— Work item —
Set down, please, exactly the lines below that run from the line with "Lemma copy_to_sink_spec (r" to the line with "(** [&[u8]] as a reader. *)", both lines included.

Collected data

....................

(* ===== verification/Io.v ===== *)
(** Byte streams: the parts of [std::io::Read] and [std::io::Write] the
    disk-image crates use.

    The crates are generic in [R: Read] and [W: Write]; the classes [Read]
    and [Write] are those traits (one call that may transfer fewer bytes
    than asked), and [read_exact], [write_all] and [copy_to_sink] are the
    provided methods written out as loops. [ReadLaws] and [WriteLaws] state
    what a client relies on; the byte slice, a reader that returns one byte
    per call, [Vec<u8>] and a size-limited sink are the instances. *)

From S2P Require Import Prelude.

Inductive io_error :=
| UnexpectedEof
| WriteZero
| OtherIo (code : Z).

(** ** Writers *)

Class Write (W : Type) :=
  write : W → list Z → res io_error (nat * W).

(** [Write::write_all]: calls [write] until the buffer is consumed; a call
    that accepts nothing is the error [WriteZero]. A call that claims more
    bytes than it was given makes the reslicing panic. *)
Fixpoint write_all_fuel `{Write W} (fuel : nat) (w : W) (buf : list Z) : res io_error W :=
  match buf, fuel with
  | [], _ => Ok w
  | _ :: _, O => Panic
  | _ :: _, S fuel =>
      '(n, w) ← write w buf;
      if bool_decide (n = 0)%nat then Err WriteZero
      else if bool_decide (length buf < n)%nat then Panic
      else write_all_fuel fuel w (drop n buf)
  end.
Definition write_all `{Write W} (w : W) (buf : list Z) : res io_error W :=
  write_all_fuel (length buf) w buf.

Class WriteLaws (W : Type) `{Write W} := {
  written : W → list Z;
  write_prefix w buf n w' :
    write w buf = Ok (n, w') →
    (n ≤ length buf)%nat ∧ written w' = written w ++ take n buf;
}.

Section write_all.
Context `{WriteLaws W}.

Lemma write_all_fuel_written fuel (w : W) buf w' :
  write_all_fuel fuel w buf = Ok w' → written w' = written w ++ buf.
Proof.
  revert w buf; induction fuel as [|fuel IH]; intros w buf Hw.
  { destruct buf; simpl in Hw; inv_ok; subst. by rewrite app_nil_r. }
  destruct buf as [|b buf]; [simpl in Hw; inv_ok; subst; by rewrite app_nil_r|].
  simpl in Hw. inv_ok. destruct v as [n w1].
  repeat case_bool_decide; try discriminate.
  apply write_prefix in Hv as [_ Hw1]. apply IH in Hw.
  rewrite Hw, Hw1, <-app_assoc. by rewrite take_drop.
Qed.

(** A successful [write_all] appended exactly the buffer. *)
Lemma write_all_written (w : W) buf w' :
  write_all w buf = Ok w' → written w' = written w ++ buf.
Proof. apply write_all_fuel_written. Qed.
End write_all.

(** [Vec<u8>] as a writer: every call takes the whole buffer. *)
#[global] Instance vec_write : Write (list Z) := fun w buf => Ok (length buf, w ++ buf).
#[global] Program Instance vec_write_laws : WriteLaws (list Z) := {| written := fun w => w |}.
Next Obligation. intros w buf n w' [= <- <-]. by rewrite firstn_all. Qed.

Lemma vec_write_all (w buf : list Z) : write_all w buf = Ok (w ++ buf).
Proof.
  unfold write_all. destruct buf as [|b buf]; simpl; [by rewrite app_nil_r|].
  rewrite bool_decide_eq_false_2 by lia. rewrite drop_all. by destruct (length buf).
Qed.

(** A sink of fixed capacity ([&mut [u8]]): it accepts what still fits. *)
Record limited := { room : nat; sunk : list Z }.
#[global] Instance limited_write : Write limited := fun w buf =>
  let n := Nat.min (room w) (length buf) in
  Ok (n, {| room := room w - n; sunk := sunk w ++ take n buf |}).
#[global] Program Instance limited_write_laws : WriteLaws limited := {| written := sunk |}.
Next Obligation. intros w buf n w' [= <- <-]. split; [lia|done]. Qed.

(** ** Readers *)

Class Read (R : Type) :=
  read : R → nat → res io_error (list Z * R).

(** [Read::read_exact]: reads until the buffer is full; an empty read is
    the error [UnexpectedEof]. *)
Fixpoint read_exact_fuel `{Read R} (fuel : nat) (r : R) (n : nat) (acc : list Z)
    : res io_error (list Z * R) :=
  if bool_decide (n = 0)%nat then Ok (acc, r)
  else match fuel with
  | O => Panic
  | S fuel =>
      '(bs, r) ← read r n;
      match bs with
      | [] => Err UnexpectedEof
      | _ => read_exact_fuel fuel r (n - length bs) (acc ++ bs)
      end
  end.
Definition read_exact `{Read R} (r : R) (n : nat) : res io_error (list Z * R) :=
  read_exact_fuel n r n [].

(** Size of the stack buffer [io::copy] moves bytes through. *)
Definition COPY_BUF : nat := N.to_nat 8192.

(** [io::copy(&mut reader.take(n), &mut sink())]: discards up to [n] bytes
    and reports how many there were. *)
Fixpoint copy_to_sink_fuel `{Read R} (fuel : nat) (r : R) (n : nat) (count : Z)
    : res io_error (Z * R) :=
  if bool_decide (n = 0)%nat then Ok (count, r)
  else match fuel with
  | O => Panic
  | S fuel =>
      '(bs, r) ← read r (Nat.min n COPY_BUF);
      match bs with
      | [] => Ok (count, r)
      | _ => copy_to_sink_fuel fuel r (n - length bs) (count + zlen bs)
      end
  end.
Definition copy_to_sink `{Read R} (r : R) (n : Z) : res io_error (Z * R) :=
  copy_to_sink_fuel (Z.to_nat n) r (Z.to_nat n) 0.

Class ReadLaws (R : Type) `{Read R} := {
  remaining : R → list Z;
  read_total (r : R) n : ∃ bs r', read r n = Ok (bs, r');
  read_prefix (r : R) n bs r' :
    read r n = Ok (bs, r') → (length bs ≤ n)%nat ∧ remaining r = bs ++ remaining r';
  read_progress (r : R) n bs r' :
    read r n = Ok (bs, r') → (0 < n)%nat → remaining r ≠ [] → bs ≠ [];
}.

Section read_exact.
Context `{ReadLaws R}.

Lemma read_exact_fuel_spec fuel (r : R) n acc :
  (n ≤ fuel)%nat → (n ≤ length (remaining r))%nat →
  ∃ r', read_exact_fuel fuel r n acc = Ok (acc ++ take n (remaining r), r') ∧
        remaining r' = drop n (remaining r).
Proof.
  revert r n acc; induction fuel as [|fuel IH]; intros r n acc Hf Hn.
  { replace n with O by lia. simpl. exists r. by rewrite take_0, app_nil_r, drop_0. }
  simpl. case_bool_decide.
  { subst n. exists r. by rewrite take_0, app_nil_r, drop_0. }
  destruct (read_total r n) as (bs & r1 & Hr). rewrite Hr. simpl.
  pose proof (read_progress _ _ _ _ Hr) as Hp. apply read_prefix in Hr as [Hlen Hrem].
  destruct bs as [|b bs]; [destruct Hp; [lia| |done]; intros Hnil;
    rewrite Hnil in Hn; simpl in Hn; lia|].
  rewrite Hrem, length_app in Hn.
  destruct (IH r1 (n - length (b :: bs))%nat (acc ++ b :: bs)) as (r' & Hr' & Hd);
    [simpl in *; lia|lia|].
  exists r'. rewrite Hr', Hd, Hrem.
  rewrite take_app_ge, drop_app_ge by lia. by rewrite <-app_assoc.
Qed.

(** [read_exact] returns the next [n] bytes and leaves the rest, however
    the reader splits them over its calls. *)
Lemma read_exact_spec (r : R) n :
  (n ≤ length (remaining r))%nat →
  ∃ r', read_exact r n = Ok (take n (remaining r), r') ∧
        remaining r' = drop n (remaining r).
Proof. intros. by apply (read_exact_fuel_spec n r n []). Qed.

Lemma read_exact_fuel_eof fuel (r : R) n acc :
  (n ≤ fuel)%nat → (length (remaining r) < n)%nat →
  read_exact_fuel fuel r n acc = Err UnexpectedEof.
Proof.
  revert r n acc; induction fuel as [|fuel IH]; intros r n acc Hf Hn; [lia|].
  simpl. rewrite bool_decide_eq_false_2 by lia.
  destruct (read_total r n) as (bs & r1 & Hr). rewrite Hr. simpl.
  apply read_prefix in Hr as [Hlen Hrem]. destruct bs as [|b bs]; [done|].
  rewrite Hrem, length_app in Hn. apply IH; simpl in *; lia.
Qed.

Lemma read_exact_eof (r : R) n :
  (length (remaining r) < n)%nat → read_exact r n = Err UnexpectedEof.
Proof. by apply read_exact_fuel_eof. Qed.

Lemma read_exact_inv (r : R) n bs r' :
  read_exact r n = Ok (bs, r') →
  length bs = n ∧ remaining r = bs ++ remaining r'.
Proof.
  intros Hr. destruct (decide (n ≤ length (remaining r))%nat) as [Hn|Hn].
  - destruct (read_exact_spec r n Hn) as (r1 & Hr1 & Hd). rewrite Hr1 in Hr.
    injection Hr as <- <-. rewrite Hd, take_drop, length_take. split; [lia|done].
  - rewrite read_exact_eof in Hr by lia. discriminate.
Qed.

Lemma copy_to_sink_fuel_spec fuel (r : R) n c :
  (n ≤ fuel)%nat →
  ∃ r', copy_to_sink_fuel fuel r n c
          = Ok (c + Z.of_nat (Nat.min n (length (remaining r))), r') ∧
        remaining r' = drop n (remaining r).
Proof.
  revert r n c; induction fuel as [|fuel IH]; intros r n c Hf.
  { replace n with O by lia. simpl. exists r. rewrite drop_0. by rewrite Z.add_0_r. }
  cbn [copy_to_sink_fuel]. case_bool_decide.
  { subst n. exists r. simpl. by rewrite drop_0, Z.add_0_r. }
  destruct (read_total r (Nat.min n COPY_BUF)) as (bs & r1 & Hr). rewrite Hr. simpl.
  pose proof (read_progress _ _ _ _ Hr) as Hp. apply read_prefix in Hr as [Hlen Hrem].
  assert (0 < COPY_BUF)%nat as Hbuf by (unfold COPY_BUF; lia).
  destruct bs as [|b bs].
  { exists r1. simpl in Hrem. rewrite <-Hrem. destruct (remaining r) as [|x l]; last first.
    { destruct Hp; [lia|done|done]. }
    simpl. rewrite Nat.min_0_r, Z.add_0_r. by destruct n. }
  destruct (IH r1 (n - length (b :: bs))%nat (c + zlen (b :: bs))) as (r' & Hr' & Hd);
    [simpl in *; lia|].
  exists r'. rewrite Hr', Hd, Hrem. rewrite drop_app_ge by lia. split; [|done].
  do 2 f_equal. rewrite length_app. unfold zlen. simpl length in *. lia.
Qed.

Lemma copy_to_sink_spec (r : R) n :
  0 ≤ n →
  ∃ r', copy_to_sink r n = Ok (Z.min n (zlen (remaining r)), r') ∧
        remaining r' = drop (Z.to_nat n) (remaining r).
Proof.
  intros. destruct (copy_to_sink_fuel_spec (Z.to_nat n) r (Z.to_nat n) 0)
    as (r' & Hr & Hd); [done|].
  exists r'. unfold copy_to_sink. rewrite Hr, Hd. split; [|done].
  do 2 f_equal. unfold zlen. lia.
Qed.
End read_exact.

(** [&[u8]] as a reader. *)
#[global] Instance slice_read : Read (list Z) := fun r n => Ok (take n r, drop n r).
#[global] Program Instance slice_read_laws : ReadLaws (list Z) := {| remaining := fun r => r |}.
Next Obligation. intros r n. by eexists _, _. Qed.
Next Obligation.
  intros r n bs r' [= <- <-]. rewrite length_take. split; [lia|by rewrite take_drop].
Qed.
Next Obligation. intros r n bs r' [= <- <-] Hn Hr. by destruct r, n; simpl; try lia. Qed.

(** A reader that returns at most one byte per call. *)
Record trickle := { trickle_bytes : list Z }.
#[global] Instance trickle_read : Read trickle := fun r n =>
  let k := Nat.min n 1 in
  Ok (take k (trickle_bytes r), {| trickle_bytes := drop k (trickle_bytes r) |}).
#[global] Program Instance trickle_read_laws : ReadLaws trickle :=
  {| remaining := trickle_bytes |}.
Next Obligation. intros r n. by eexists _, _. Qed.
Next Obligation.
  intros r n bs r' [= <- <-]. rewrite length_take. split; [lia|simpl; by rewrite take_drop].
Qed.
Next Obligation.
  intros [bs] n ? r' [= <- <-] Hn Hr. simpl in *. destruct bs; [done|].
  by replace (Nat.min n 1) with 1%nat by lia.
Qed.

....................

— Answer to this exercise —
Lemma copy_to_sink_spec (r : R) n :
  0 ≤ n →
  ∃ r', copy_to_sink r n = Ok (Z.min n (zlen (remaining r)), r') ∧
        remaining r' = drop (Z.to_nat n) (remaining r).
Proof.
  intros. destruct (copy_to_sink_fuel_spec (Z.to_nat n) r (Z.to_nat n) 0)
    as (r' & Hr & Hd); [done|].
  exists r'. unfold copy_to_sink. rewrite Hr, Hd. split; [|done].
  do 2 f_equal. unfold zlen. lia.
Qed.
End read_exact.

(** [&[u8]] as a reader. *)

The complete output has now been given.